17 Temmuz 2013 Çarşamba

bir çiçek vardı


bir çiçek vardı,
güzel,
kokulu,
büyülü,
yaşıyordu topraktan aldığı gıdayla
uzuyordu damarlarına giden kanla.
boyu aşınca bulutları,
komşu olunca yıldızlarla
kendini güneşe akraba sandı,
baktı aşağılara,
beslendiği topraktan utandı.
çekti köklerini,
kirden, tozdan, çamurdan kurtardı.
bıraktı kendini rüzgarlara.
yağmurlarda ıslandı,
sonra üşüdü birden,
yaprakları dağıldı.
ısınmak istedi,
yaklaştığı güneşten yandı.
bilemedi,
topraksız rüzgarın sert olduğunu.
anlayamadı,
yıldızların yıldızlarla konuştuğunu.
günlerce savruldu boşluklarda,
kayalardan başka bir şey yoktu dağlarda.
sonra kesiliverdi birden rüzgarlar,
duruverdi yağmurlar,
düşerken aşağılara,
güzel,
kokulu,
büyülü çiçekten kalanlar ağladılar.
toprağa düşüyoruz derken yapraklar;
gittiler,
güneşe mutlulukla gülümseyen,
bir dikene takıldılar.

                                                      kamil özay

ekmek ve yıldızlar

ekmek dizimde
yıldızlar uzakta da uzakta
ekmek yiyorum yıldızlara bakarak
öyle dalmışım ki sormayın
bazen şaşırıp ekmek yerine
yıldız yiyorum.

                                                  oktay rıfat

15 Temmuz 2013 Pazartesi

...

"Dört duvarın arasında gecelerce karanlığı tırmalayarak, tam orta yerinden ikiye bölünerek,bir kez değil iki kez kıvranarak ağladım.Neden ağladığımı bilmeyerek ağladım.Ne bulmaya,ne yok olmaya,ne kirliliğe,ne arınışa götüren, sadece kendi ateşiyle yakan ve ağlamaktan başka bir şey olmayan bir ağlayışla ağladım.
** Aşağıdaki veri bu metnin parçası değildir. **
(** X14: for an OpenWeatherMap record whose 'current' section has dicts
    under 'main' and 'wind', the standardized temperature, humidity and wind
    speed are the values found under 'temp', 'humidity' and 'speed', copied
    as they are ([None] when the key is absent), whatever the 'forecast'
    section holds.  When the forecast list starts with a dict, the summary
    is '3-hour steps starting ' followed by its 'dt_txt', the score is the
    record's and nothing is logged. *)
Theorem process_owm_copies (r : record)
    (kvs cur m w : list (string * json)) (s : agent) :
  api r = "OpenWeatherMap" ->
  data r = JDict kvs ->
  dict_lookup "current" kvs = Some (JDict cur) ->
  dict_lookup "main" cur = Some (JDict m) ->
  dict_lookup "wind" cur = Some (JDict w) ->
  exists p s',
    _process_raw_data E r s = (Ok p, s') /\
    current_temp_c p = or_null (dict_lookup "temp" m) /\
    current_humidity_p p = or_null (dict_lookup "humidity" m) /\
    current_wind_speed_m_s p = or_null (dict_lookup "speed" w) /\
    (forall f first rest,
       dict_lookup "forecast" kvs = Some (JDict f) ->
       dict_lookup "list" f = Some (JList (JDict first :: rest)) ->
       forecast_summary p
         = Some ("3-hour steps starting ", or_null (dict_lookup "dt_txt" first)) /\
       p_quality_score p
         = match quality_score r with Some q => JInt q | None => JStr "N/A" end /\
       s' = s).
Proof.
  intros Ha Hd Hcur Hmain Hwind.
  assert (Hfields :
    wp (mapping r) (initial_processed E r)
       (fun _ p => current_temp_c p = or_null (dict_lookup "temp" m) /\
                   current_humidity_p p = or_null (dict_lookup "humidity" m) /\
                   current_wind_speed_m_s p = or_null (dict_lookup "speed" w))
       (fun _ p => current_temp_c p = or_null (dict_lookup "temp" m) /\
                   current_humidity_p p = or_null (dict_lookup "humidity" m) /\
                   current_wind_speed_m_s p = or_null (dict_lookup "speed" w))).
  { unfold mapping. rewrite Ha, Hd. simpl String.eqb. cbv iota.
    unfold map_owm.
    apply wp_bind, wp_lift. simpl get. rewrite Hcur.
    apply wp_bind, wp_lift. simpl get. rewrite Hmain.
    apply wp_bind, wp_lift. simpl get. rewrite Hwind.
    apply wp_bind, wp_lift. simpl get.
    replace (match dict_lookup "temp" m with Some x => Ok x | None => Ok JNull end)
      with (Ok (or_null (dict_lookup "temp" m)))
      by (destruct (dict_lookup "temp" m); reflexivity).
    apply wp_bind. unfold set_temp. apply wp_modify.
    apply wp_bind, wp_lift. simpl get.
    replace (match dict_lookup "humidity" m with
             | Some x => Ok x | None => Ok JNull end)
      with (Ok (or_null (dict_lookup "humidity" m)))
      by (destruct (dict_lookup "humidity" m); reflexivity).
    apply wp_bind. unfold set_humidity. apply wp_modify.
    apply wp_bind, wp_lift. simpl get.
    replace (match dict_lookup "speed" w with
             | Some x => Ok x | None => Ok JNull end)
      with (Ok (or_null (dict_lookup "speed" w)))
      by (destruct (dict_lookup "speed" w); reflexivity).
    apply wp_bind. unfold set_wind. apply wp_modify.
    unfold set_summary. repeat wp_step; repeat split; reflexivity. }
  assert (Hfull : forall f first rest,
            dict_lookup "forecast" kvs = Some (JDict f) ->
            dict_lookup "list" f = Some (JList (JDict first :: rest)) ->
            exists p,
              mapping r (initial_processed E r) = (Ok tt, p) /\
              forecast_summary p
              = Some ("3-hour steps starting ",
                      or_null (dict_lookup "dt_txt" first))).
  { intros f first rest Hf Hl.
    unfold mapping. rewrite Ha, Hd.
    change (String.eqb "OpenWeatherMap" "OpenWeatherMap") with true.
    cbv iota.
    unfold map_owm, bind, lift.
    cbn [get]. rewrite Hcur. cbn [get]. rewrite Hmain, Hwind.
    cbn [get]. rewrite Hf. cbn [get]. rewrite Hl.
    cbn [truthy index0 get].
    destruct (dict_lookup "temp" m), (dict_lookup "humidity" m),
      (dict_lookup "speed" w), (dict_lookup "dt_txt" first);
      cbn; eexists; split; reflexivity. }
  rewrite process_unfold. unfold wp in Hfields.
  pose proof (mapping_keeps_quality r (initial_processed E r)) as Hq.
  destruct (mapping r (initial_processed E r)) as [[u | e] p] eqn:Hm.
  - exists p, s. split; [reflexivity |].
    destruct Hfields as [F1 [F2 F3]].
    split; [exact F1 | split; [exact F2 | split; [exact F3 |]]].
    intros f first rest Hf Hl.
    destruct (Hfull f first rest Hf Hl) as [p' [Hp' Hsum]].
    assert (p' = p) by congruence. subst p'.
    split; [exact Hsum |]. split; [exact Hq | reflexivity].
  - eexists _, _. split; [reflexivity |].
    destruct Hfields as [F1 [F2 F3]]. cbn.
    split; [exact F1 | split; [exact F2 | split; [exact F3 |]]].
    intros f first rest Hf Hl.
    destruct (Hfull f first rest Hf Hl) as [p' [Hp' _]]. discriminate.
Qed.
Her hüküm göklerden gelirdi, ben şikayet ederek ağladım. Dayansam. Sırrın mahiyetinde ne yazılıysa çözülecekti isimler. Dayanamadım."
                                                                                                         N. Bekiroğlu 

leylek yolcusuna serenat...

gelsen deniz taşar mı,
gerçekten dünyaya sığmaz mıyım?
güneş akşam doğar,
ay sabah mı çıkar acaba?
karıncalar uçar,
kuşlar toprakta mı yaşar?
yağmur yerden fışkırır,
gökkuşağı sadece siyah mı olur?
taşlar çiçek açar,
çiçekler toprağa mı tomurcuklanır?
gelsen diyorum,
bu kadar zor mu ki,
cennette kıyamet mi kopar?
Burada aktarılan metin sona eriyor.